Restate word for word the lines of the records below, starting at the line that contains "holds the name;" and ending at the line that contains "match sql, params with", with both of those lines included and nothing else.

[Input data Boundary: Start]

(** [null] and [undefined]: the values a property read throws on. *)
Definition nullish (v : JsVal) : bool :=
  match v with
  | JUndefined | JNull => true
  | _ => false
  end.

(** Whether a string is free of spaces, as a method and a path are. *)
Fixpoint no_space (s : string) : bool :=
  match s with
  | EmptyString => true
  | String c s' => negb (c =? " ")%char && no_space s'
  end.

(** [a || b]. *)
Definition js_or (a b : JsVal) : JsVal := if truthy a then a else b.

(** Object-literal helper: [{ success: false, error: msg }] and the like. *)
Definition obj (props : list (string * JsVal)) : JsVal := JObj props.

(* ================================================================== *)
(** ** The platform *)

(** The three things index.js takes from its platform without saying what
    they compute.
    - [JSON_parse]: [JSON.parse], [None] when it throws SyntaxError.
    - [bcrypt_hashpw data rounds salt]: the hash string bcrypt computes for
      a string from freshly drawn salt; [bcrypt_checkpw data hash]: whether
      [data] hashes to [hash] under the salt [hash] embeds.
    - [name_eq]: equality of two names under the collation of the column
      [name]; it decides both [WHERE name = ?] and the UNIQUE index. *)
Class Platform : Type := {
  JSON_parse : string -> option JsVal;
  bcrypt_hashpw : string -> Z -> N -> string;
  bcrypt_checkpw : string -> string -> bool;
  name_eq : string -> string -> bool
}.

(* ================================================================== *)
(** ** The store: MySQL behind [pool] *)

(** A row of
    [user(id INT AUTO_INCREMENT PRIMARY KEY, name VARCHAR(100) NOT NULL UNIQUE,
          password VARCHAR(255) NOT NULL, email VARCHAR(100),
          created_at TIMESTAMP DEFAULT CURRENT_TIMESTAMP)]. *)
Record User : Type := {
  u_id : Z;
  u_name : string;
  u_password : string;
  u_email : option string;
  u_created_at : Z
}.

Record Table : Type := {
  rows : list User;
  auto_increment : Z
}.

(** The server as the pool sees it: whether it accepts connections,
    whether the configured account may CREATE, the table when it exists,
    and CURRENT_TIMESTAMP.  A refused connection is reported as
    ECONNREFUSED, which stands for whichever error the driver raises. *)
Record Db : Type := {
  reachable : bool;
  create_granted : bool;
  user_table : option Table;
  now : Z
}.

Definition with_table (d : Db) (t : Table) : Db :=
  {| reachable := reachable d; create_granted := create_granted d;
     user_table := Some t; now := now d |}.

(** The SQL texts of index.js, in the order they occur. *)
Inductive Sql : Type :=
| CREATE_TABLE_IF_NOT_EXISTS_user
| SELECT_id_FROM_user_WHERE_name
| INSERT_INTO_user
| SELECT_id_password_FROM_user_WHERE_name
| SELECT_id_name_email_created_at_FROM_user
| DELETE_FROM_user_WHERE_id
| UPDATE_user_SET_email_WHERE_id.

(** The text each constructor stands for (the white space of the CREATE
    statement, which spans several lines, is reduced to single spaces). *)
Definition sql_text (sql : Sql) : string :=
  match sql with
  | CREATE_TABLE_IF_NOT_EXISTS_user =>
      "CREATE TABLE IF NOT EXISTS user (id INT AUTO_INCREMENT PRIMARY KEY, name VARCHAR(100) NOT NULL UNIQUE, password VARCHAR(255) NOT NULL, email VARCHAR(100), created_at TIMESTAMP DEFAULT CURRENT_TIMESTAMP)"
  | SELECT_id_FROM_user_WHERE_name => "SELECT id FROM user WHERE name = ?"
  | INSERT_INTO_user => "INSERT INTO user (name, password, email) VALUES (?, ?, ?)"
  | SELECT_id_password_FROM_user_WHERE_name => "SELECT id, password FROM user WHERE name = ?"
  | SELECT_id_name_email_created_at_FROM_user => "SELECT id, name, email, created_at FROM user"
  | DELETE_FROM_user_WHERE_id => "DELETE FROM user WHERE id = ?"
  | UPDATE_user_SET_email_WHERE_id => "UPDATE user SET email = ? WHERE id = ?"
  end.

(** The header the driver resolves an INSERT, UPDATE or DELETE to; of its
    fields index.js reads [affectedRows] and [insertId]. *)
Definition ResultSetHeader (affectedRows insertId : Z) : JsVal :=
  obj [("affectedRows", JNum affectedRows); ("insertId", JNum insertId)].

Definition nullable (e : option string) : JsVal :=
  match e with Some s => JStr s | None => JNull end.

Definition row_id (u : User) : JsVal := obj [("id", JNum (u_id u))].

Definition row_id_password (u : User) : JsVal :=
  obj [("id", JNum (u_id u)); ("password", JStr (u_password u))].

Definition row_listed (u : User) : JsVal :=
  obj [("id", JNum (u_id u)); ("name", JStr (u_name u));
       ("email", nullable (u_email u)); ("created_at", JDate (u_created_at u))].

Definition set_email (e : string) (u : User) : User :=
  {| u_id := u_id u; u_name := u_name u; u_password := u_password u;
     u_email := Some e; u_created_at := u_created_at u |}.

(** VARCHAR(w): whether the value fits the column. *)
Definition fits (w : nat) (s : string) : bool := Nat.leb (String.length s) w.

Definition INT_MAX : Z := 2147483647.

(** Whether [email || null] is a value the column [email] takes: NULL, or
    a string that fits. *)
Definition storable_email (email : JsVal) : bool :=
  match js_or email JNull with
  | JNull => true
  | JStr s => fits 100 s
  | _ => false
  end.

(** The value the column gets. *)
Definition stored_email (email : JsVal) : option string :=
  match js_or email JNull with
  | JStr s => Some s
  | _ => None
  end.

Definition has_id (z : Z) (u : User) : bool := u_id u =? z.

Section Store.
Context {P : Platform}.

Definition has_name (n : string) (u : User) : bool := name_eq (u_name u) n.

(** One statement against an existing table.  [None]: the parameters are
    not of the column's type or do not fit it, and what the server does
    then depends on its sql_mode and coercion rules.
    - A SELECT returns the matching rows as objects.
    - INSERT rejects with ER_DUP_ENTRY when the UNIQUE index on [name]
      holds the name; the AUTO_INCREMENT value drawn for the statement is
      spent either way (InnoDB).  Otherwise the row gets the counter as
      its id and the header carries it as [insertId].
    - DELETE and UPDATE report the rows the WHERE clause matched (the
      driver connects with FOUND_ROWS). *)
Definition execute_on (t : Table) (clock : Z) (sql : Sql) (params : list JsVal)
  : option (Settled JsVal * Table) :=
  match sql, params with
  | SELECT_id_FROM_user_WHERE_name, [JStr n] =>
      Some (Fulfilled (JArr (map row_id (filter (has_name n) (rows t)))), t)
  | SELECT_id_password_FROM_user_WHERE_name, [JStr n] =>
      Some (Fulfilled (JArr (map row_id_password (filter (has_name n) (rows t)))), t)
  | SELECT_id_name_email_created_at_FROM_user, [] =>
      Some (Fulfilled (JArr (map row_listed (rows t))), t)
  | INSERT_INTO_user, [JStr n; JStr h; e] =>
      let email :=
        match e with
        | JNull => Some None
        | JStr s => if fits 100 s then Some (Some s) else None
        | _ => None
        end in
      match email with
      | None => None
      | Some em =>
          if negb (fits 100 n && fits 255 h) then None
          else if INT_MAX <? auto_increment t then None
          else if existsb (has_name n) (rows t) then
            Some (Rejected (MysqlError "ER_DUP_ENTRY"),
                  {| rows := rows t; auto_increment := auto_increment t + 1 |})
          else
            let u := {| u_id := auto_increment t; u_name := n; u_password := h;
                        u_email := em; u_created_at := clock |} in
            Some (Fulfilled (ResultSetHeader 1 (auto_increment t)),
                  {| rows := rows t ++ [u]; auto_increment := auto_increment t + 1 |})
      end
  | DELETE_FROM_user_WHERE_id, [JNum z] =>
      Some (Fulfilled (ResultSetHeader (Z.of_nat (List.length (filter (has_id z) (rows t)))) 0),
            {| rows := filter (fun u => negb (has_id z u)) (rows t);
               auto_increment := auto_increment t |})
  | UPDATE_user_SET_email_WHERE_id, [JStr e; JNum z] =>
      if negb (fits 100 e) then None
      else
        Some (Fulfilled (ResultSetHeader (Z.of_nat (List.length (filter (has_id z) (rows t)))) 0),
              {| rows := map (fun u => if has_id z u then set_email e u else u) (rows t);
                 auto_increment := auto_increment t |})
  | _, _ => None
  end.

[Input data Boundary: End]
[Input data Boundary: Start]

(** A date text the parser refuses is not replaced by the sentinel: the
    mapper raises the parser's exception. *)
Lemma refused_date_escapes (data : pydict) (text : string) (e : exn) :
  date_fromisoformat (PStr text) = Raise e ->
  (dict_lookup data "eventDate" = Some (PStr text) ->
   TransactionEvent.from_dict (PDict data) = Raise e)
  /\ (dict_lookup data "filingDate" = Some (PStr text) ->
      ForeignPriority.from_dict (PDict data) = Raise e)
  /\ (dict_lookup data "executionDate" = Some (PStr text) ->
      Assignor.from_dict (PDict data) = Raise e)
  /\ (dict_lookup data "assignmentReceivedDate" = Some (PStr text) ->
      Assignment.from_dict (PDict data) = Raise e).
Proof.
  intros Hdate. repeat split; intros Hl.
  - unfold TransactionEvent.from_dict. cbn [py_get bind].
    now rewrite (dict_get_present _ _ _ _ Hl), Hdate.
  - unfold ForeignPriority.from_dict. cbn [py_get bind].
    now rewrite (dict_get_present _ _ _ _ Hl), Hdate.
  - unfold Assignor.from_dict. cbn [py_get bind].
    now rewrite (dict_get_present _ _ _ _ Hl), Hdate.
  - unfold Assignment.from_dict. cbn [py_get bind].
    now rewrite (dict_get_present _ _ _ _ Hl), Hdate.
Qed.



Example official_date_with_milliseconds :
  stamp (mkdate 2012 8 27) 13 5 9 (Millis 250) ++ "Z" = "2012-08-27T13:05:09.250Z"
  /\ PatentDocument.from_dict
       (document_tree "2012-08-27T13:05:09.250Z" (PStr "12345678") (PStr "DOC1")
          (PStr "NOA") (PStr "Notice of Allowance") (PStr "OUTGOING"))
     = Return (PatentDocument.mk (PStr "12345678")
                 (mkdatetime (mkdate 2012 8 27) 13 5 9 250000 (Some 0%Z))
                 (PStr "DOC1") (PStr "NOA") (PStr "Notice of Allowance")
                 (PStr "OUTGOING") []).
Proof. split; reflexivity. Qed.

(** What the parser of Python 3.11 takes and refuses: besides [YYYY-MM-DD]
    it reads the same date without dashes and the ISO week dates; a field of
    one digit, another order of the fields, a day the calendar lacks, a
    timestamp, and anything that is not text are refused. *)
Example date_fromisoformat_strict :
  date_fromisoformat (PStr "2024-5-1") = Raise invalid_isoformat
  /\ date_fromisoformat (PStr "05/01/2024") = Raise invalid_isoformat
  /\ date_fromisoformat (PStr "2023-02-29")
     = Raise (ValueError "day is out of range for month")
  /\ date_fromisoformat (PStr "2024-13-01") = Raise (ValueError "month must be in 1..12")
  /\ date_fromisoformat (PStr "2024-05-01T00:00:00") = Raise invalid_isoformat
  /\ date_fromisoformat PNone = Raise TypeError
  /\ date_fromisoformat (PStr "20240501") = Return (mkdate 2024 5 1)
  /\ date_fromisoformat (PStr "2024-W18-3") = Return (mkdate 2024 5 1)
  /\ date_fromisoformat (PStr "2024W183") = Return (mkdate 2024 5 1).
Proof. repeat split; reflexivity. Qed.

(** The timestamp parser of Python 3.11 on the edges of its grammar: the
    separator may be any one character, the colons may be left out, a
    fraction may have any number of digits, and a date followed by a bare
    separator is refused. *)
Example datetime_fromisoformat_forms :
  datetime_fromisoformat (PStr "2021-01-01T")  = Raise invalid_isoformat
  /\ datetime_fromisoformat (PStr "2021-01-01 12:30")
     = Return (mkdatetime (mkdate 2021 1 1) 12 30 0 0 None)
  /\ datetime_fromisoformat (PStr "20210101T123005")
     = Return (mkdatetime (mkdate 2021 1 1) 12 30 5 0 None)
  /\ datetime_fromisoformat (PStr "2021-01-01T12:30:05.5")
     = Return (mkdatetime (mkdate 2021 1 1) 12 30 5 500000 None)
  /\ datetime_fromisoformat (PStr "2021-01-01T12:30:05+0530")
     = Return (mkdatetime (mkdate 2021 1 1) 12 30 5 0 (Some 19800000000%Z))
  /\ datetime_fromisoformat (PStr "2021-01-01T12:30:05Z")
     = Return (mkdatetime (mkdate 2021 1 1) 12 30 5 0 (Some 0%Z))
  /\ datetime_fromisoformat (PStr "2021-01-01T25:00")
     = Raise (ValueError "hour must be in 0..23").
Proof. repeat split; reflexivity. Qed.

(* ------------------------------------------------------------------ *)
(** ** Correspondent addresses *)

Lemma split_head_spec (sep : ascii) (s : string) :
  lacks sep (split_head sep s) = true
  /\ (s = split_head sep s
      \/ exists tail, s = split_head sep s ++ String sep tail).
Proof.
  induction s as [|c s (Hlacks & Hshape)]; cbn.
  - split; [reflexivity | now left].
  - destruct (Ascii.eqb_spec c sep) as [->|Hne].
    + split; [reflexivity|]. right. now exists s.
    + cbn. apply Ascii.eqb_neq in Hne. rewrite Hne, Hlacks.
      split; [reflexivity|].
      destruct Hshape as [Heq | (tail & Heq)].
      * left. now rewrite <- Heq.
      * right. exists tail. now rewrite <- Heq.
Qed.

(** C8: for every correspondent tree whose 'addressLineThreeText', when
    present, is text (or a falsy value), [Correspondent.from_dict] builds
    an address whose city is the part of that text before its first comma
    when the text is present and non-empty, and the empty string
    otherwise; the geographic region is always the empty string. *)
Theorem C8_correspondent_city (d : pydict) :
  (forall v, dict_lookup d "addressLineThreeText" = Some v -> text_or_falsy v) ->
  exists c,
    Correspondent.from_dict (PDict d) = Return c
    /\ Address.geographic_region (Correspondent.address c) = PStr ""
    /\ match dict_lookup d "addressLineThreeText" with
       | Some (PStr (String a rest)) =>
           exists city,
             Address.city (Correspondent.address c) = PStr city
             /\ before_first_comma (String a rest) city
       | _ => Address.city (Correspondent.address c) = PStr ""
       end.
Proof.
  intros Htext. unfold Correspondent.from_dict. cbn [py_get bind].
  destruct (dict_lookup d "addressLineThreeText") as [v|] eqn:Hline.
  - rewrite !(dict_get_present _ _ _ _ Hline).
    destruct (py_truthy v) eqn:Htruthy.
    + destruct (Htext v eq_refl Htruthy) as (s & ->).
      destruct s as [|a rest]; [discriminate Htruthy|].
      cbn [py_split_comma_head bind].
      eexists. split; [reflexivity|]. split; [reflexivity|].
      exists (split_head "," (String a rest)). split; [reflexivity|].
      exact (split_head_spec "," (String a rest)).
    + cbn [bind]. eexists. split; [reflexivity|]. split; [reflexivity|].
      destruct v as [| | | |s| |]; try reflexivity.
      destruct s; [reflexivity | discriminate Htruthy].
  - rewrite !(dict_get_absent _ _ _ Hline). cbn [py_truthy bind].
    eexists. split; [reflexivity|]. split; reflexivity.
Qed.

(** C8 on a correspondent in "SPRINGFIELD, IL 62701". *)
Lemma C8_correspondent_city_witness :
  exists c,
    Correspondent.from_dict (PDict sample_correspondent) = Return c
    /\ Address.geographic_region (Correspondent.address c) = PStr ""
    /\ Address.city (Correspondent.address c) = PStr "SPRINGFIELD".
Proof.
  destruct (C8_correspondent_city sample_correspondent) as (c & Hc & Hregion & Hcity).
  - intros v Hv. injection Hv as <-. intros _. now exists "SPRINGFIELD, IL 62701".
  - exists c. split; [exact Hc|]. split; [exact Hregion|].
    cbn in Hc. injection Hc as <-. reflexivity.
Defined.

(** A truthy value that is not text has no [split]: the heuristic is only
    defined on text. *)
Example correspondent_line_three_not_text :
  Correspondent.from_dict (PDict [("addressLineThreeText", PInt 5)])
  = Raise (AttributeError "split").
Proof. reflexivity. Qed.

[Input data Boundary: End]

Answer:
      holds the name; the AUTO_INCREMENT value drawn for the statement is
      spent either way (InnoDB).  Otherwise the row gets the counter as
      its id and the header carries it as [insertId].
    - DELETE and UPDATE report the rows the WHERE clause matched (the
      driver connects with FOUND_ROWS). *)
Definition execute_on (t : Table) (clock : Z) (sql : Sql) (params : list JsVal)
  : option (Settled JsVal * Table) :=
  match sql, params with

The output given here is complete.